↓↓↓

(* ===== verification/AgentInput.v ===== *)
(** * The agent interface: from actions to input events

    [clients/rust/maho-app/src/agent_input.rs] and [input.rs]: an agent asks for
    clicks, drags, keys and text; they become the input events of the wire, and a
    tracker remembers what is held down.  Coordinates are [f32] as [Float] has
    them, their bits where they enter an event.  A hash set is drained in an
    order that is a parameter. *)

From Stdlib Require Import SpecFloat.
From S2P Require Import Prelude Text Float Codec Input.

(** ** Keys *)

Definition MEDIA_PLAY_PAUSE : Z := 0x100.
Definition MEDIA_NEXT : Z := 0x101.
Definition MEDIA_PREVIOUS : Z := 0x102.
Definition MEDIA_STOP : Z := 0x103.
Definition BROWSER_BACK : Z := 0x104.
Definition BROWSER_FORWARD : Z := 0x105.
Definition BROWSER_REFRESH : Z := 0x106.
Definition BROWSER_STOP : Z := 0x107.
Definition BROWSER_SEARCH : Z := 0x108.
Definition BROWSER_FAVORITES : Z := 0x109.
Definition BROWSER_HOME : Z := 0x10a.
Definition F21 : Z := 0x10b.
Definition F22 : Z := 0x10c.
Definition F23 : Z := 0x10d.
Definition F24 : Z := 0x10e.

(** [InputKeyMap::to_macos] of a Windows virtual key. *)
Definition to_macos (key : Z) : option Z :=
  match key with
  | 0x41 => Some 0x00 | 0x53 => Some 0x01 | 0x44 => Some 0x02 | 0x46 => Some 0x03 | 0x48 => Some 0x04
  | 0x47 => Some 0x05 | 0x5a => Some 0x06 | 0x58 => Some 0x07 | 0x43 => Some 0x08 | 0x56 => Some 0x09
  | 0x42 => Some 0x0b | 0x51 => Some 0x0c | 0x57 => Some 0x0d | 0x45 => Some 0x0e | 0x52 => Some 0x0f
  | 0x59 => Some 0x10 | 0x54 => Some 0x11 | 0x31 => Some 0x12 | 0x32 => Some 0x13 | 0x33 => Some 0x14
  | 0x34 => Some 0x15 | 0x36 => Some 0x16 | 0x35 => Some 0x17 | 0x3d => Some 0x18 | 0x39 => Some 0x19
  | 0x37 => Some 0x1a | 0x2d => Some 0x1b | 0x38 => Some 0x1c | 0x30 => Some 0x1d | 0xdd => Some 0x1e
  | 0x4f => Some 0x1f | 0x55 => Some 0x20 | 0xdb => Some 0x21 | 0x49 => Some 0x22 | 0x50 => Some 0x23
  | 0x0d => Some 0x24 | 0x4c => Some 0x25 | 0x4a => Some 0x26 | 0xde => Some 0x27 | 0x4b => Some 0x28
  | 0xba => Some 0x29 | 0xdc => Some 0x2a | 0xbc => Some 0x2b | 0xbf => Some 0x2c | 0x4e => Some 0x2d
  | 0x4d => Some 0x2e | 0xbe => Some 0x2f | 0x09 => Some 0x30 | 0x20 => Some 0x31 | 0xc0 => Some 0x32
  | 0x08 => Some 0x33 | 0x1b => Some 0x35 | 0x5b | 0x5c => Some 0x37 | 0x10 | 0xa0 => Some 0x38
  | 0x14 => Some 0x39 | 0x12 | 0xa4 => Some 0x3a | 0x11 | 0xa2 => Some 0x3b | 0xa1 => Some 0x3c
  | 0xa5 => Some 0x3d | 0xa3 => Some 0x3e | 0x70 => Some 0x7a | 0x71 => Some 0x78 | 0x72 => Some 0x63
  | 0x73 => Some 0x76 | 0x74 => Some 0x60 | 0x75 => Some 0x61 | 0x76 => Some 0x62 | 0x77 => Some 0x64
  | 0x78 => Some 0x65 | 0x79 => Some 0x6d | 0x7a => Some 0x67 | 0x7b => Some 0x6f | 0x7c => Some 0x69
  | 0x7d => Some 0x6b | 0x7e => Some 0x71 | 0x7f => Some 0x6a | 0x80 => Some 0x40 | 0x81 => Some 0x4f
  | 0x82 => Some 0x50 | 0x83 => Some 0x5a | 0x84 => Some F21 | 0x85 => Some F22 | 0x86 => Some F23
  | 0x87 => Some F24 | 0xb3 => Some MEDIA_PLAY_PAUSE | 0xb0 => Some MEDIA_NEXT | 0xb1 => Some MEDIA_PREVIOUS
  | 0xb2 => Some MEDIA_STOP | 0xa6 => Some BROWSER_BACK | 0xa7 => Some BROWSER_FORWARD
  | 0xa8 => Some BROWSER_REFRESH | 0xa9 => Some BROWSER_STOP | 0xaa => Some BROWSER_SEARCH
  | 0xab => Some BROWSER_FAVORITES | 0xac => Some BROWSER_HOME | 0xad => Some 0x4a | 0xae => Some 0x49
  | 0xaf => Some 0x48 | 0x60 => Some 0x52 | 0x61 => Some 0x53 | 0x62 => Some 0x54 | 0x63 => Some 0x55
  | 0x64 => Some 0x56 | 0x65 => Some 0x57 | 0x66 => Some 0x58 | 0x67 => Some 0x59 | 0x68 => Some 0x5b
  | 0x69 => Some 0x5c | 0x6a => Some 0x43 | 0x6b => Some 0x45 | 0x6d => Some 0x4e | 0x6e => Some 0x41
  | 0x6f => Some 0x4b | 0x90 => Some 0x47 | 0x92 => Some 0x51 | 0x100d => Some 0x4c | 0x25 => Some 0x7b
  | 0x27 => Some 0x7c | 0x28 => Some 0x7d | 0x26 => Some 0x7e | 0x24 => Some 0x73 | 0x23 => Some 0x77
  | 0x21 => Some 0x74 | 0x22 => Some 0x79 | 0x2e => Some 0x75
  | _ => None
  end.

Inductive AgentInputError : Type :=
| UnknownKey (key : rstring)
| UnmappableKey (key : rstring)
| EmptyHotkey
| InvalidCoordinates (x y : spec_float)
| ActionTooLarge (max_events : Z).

↑↑↑

Please return every line of the records above that contains the word "Import".

TASK OUTPUT =>
From Stdlib Require Import SpecFloat.
From S2P Require Import Prelude Text Float Codec Input.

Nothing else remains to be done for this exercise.